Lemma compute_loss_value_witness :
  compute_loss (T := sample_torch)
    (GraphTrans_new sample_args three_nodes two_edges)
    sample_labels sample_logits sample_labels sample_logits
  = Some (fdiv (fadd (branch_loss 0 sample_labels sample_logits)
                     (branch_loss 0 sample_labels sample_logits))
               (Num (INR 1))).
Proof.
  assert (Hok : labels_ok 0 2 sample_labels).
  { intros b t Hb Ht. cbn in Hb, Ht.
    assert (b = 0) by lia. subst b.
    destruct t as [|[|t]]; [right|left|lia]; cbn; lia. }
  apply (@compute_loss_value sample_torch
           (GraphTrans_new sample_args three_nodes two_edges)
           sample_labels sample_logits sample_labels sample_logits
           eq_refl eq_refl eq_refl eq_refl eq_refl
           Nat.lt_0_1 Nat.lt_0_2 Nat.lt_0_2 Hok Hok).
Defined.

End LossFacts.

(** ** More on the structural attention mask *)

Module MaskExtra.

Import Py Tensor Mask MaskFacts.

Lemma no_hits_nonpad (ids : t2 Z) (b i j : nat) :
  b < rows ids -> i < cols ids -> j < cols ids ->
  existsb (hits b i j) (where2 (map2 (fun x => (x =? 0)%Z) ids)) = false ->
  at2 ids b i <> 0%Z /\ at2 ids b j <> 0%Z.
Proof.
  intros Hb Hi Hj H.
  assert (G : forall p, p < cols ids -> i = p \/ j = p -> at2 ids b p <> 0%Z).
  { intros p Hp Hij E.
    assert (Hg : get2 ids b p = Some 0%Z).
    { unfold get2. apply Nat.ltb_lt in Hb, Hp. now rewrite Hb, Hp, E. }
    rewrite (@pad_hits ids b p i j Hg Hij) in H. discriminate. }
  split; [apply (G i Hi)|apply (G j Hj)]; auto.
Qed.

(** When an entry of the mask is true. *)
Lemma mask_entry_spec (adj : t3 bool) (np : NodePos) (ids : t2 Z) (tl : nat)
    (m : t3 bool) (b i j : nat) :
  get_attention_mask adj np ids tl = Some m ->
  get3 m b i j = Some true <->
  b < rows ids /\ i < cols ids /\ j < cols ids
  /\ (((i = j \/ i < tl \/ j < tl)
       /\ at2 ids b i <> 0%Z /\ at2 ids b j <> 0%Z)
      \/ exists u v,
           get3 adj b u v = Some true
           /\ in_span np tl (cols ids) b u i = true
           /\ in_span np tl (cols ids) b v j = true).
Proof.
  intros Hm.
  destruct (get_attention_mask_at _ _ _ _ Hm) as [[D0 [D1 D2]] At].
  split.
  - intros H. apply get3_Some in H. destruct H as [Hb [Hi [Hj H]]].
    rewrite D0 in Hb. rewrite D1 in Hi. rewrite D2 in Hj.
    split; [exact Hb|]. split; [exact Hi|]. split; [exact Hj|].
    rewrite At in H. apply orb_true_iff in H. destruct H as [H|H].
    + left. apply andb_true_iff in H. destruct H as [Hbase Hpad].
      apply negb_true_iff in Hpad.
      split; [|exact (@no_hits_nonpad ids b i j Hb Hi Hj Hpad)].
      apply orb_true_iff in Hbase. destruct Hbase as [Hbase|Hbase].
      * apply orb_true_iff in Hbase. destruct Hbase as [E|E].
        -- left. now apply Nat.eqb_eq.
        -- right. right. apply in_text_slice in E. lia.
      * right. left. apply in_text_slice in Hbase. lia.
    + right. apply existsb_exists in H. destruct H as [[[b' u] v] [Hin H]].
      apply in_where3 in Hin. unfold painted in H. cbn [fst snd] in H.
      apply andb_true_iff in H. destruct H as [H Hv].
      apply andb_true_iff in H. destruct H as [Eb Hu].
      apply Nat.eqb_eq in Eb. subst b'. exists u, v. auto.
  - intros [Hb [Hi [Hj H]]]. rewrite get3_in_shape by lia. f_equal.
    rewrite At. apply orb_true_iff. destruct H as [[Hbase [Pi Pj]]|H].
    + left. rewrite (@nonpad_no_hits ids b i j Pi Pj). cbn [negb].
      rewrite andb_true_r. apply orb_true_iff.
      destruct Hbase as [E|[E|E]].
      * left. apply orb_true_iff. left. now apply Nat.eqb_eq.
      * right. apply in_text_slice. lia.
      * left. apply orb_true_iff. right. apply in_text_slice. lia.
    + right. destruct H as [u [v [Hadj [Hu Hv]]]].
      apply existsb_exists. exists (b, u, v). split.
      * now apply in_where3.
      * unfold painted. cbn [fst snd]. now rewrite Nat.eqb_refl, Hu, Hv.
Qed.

--

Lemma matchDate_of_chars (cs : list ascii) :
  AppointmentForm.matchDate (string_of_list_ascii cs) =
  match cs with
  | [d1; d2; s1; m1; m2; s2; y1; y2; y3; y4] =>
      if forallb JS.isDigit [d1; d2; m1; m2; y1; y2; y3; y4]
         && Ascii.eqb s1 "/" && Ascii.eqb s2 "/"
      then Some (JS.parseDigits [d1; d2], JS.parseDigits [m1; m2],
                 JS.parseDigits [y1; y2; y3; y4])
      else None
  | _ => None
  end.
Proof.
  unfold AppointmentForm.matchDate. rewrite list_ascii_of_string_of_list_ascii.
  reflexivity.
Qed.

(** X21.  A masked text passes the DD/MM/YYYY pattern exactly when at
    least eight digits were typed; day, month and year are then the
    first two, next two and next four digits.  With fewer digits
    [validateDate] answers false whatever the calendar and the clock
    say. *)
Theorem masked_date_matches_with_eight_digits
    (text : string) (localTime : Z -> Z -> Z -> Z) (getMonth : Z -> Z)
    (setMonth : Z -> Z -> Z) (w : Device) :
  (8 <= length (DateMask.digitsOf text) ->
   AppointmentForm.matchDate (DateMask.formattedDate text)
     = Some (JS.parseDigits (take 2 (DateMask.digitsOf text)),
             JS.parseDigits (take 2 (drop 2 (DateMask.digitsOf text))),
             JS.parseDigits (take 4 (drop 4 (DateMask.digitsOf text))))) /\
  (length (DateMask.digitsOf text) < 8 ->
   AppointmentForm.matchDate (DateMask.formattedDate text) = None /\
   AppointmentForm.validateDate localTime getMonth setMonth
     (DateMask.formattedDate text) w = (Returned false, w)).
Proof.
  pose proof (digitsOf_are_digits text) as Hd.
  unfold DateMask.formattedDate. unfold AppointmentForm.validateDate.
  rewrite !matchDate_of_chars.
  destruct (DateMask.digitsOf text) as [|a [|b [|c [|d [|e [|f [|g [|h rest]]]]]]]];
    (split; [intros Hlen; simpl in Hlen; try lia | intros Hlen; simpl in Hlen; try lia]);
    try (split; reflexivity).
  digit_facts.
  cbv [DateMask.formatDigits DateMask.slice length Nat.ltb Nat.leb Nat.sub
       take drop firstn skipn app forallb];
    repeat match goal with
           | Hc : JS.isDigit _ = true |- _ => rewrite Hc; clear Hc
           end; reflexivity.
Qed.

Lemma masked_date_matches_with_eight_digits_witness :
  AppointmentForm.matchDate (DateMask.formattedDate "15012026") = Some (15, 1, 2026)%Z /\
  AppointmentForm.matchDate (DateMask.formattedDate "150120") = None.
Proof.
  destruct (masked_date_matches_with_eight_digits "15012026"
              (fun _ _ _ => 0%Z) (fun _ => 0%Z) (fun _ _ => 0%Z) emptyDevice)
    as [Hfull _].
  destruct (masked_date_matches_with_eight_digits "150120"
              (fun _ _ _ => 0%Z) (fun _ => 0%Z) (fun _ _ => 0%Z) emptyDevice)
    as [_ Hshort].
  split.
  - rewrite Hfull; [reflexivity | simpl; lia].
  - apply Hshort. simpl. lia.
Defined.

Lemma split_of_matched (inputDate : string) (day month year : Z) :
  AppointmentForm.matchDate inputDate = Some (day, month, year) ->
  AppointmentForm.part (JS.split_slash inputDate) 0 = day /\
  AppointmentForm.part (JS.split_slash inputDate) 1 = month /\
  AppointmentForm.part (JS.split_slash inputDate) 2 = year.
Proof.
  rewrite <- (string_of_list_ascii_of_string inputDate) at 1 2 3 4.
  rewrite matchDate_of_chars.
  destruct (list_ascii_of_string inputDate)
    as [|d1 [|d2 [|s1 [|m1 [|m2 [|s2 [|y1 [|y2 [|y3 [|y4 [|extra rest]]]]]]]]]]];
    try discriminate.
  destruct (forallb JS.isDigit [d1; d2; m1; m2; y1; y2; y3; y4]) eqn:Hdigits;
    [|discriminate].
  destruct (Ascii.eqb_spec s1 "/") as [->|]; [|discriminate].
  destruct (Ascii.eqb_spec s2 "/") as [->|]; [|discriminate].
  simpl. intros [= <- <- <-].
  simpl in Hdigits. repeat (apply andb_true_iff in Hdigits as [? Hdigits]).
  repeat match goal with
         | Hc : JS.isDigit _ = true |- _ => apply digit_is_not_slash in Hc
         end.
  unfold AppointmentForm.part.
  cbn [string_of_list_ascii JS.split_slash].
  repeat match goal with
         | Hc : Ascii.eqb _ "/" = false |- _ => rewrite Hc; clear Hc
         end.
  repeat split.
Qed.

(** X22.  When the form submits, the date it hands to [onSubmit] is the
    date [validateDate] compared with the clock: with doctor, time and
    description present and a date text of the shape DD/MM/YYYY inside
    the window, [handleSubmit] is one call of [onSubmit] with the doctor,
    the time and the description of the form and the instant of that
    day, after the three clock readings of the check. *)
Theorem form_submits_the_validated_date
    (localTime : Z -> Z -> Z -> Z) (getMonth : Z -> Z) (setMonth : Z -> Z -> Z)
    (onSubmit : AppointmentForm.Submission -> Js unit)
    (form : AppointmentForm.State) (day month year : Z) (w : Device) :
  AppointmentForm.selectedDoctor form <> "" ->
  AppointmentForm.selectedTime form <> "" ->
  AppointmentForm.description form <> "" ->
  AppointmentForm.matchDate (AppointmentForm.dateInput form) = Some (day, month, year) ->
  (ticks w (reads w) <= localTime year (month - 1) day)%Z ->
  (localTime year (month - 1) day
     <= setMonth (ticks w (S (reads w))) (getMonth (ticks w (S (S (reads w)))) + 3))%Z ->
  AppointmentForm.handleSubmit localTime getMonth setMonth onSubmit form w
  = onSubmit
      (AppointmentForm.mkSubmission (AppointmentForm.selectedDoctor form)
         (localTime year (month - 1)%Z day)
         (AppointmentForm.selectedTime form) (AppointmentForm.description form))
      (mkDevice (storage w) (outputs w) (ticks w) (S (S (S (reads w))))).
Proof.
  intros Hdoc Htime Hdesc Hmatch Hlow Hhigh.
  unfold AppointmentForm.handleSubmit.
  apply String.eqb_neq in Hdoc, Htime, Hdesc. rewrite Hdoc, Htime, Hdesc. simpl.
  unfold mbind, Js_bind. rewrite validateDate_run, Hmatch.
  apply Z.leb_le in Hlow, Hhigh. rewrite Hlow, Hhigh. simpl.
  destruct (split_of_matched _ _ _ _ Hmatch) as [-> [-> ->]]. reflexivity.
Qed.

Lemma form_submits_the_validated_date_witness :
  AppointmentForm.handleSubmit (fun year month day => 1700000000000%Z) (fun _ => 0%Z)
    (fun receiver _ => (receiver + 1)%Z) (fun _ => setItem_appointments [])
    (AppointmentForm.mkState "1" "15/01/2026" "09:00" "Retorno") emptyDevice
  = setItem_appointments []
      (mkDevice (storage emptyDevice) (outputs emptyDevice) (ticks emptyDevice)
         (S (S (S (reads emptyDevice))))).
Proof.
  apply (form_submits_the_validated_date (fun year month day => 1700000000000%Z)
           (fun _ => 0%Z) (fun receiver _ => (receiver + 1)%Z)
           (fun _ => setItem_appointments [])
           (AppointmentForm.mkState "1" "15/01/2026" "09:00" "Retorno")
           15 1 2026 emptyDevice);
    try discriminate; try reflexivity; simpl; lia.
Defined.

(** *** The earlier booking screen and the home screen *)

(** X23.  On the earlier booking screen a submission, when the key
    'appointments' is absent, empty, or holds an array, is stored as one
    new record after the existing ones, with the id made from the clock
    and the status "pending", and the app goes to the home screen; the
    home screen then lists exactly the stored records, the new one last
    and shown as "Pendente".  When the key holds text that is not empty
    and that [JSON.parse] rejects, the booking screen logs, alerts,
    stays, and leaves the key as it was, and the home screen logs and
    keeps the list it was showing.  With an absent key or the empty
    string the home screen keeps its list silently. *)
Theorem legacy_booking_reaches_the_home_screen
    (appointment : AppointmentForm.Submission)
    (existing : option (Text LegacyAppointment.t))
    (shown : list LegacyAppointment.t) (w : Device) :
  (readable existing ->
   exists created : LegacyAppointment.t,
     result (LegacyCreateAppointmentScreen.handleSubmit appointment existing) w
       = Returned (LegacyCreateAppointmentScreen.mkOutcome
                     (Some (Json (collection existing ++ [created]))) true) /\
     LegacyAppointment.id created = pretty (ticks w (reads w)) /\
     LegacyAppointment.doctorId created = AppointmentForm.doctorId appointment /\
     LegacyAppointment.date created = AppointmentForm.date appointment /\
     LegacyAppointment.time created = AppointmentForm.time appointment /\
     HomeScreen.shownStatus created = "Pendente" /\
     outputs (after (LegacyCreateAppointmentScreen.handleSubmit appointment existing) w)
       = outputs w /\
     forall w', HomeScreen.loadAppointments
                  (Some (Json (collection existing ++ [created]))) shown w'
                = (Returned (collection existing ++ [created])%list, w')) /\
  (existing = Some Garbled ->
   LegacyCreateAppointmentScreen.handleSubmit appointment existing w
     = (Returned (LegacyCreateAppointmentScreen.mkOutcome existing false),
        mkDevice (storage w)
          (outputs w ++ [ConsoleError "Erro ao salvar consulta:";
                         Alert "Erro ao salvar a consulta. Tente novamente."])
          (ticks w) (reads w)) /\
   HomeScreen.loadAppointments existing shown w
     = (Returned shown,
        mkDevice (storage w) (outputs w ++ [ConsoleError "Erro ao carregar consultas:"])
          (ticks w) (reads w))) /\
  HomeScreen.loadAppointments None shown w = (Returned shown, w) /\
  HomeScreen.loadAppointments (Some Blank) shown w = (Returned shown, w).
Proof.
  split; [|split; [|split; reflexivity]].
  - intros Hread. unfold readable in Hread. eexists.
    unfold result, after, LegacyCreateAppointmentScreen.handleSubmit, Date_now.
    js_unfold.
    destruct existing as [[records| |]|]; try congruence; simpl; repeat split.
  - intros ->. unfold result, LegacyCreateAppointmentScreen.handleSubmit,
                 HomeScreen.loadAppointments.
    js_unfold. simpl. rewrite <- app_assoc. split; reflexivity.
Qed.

- What you should do
Within the data above, the lines from the one with "Lemma no_hits_nonpad (ids" to the one with "unfold get2. apply" must be repeated exactly; no other line belongs in the answer.

- Task result
Lemma no_hits_nonpad (ids : t2 Z) (b i j : nat) :
  b < rows ids -> i < cols ids -> j < cols ids ->
  existsb (hits b i j) (where2 (map2 (fun x => (x =? 0)%Z) ids)) = false ->
  at2 ids b i <> 0%Z /\ at2 ids b j <> 0%Z.
Proof.
  intros Hb Hi Hj H.
  assert (G : forall p, p < cols ids -> i = p \/ j = p -> at2 ids b p <> 0%Z).
  { intros p Hp Hij E.
    assert (Hg : get2 ids b p = Some 0%Z).
    { unfold get2. apply Nat.ltb_lt in Hb, Hp. now rewrite Hb, Hp, E. }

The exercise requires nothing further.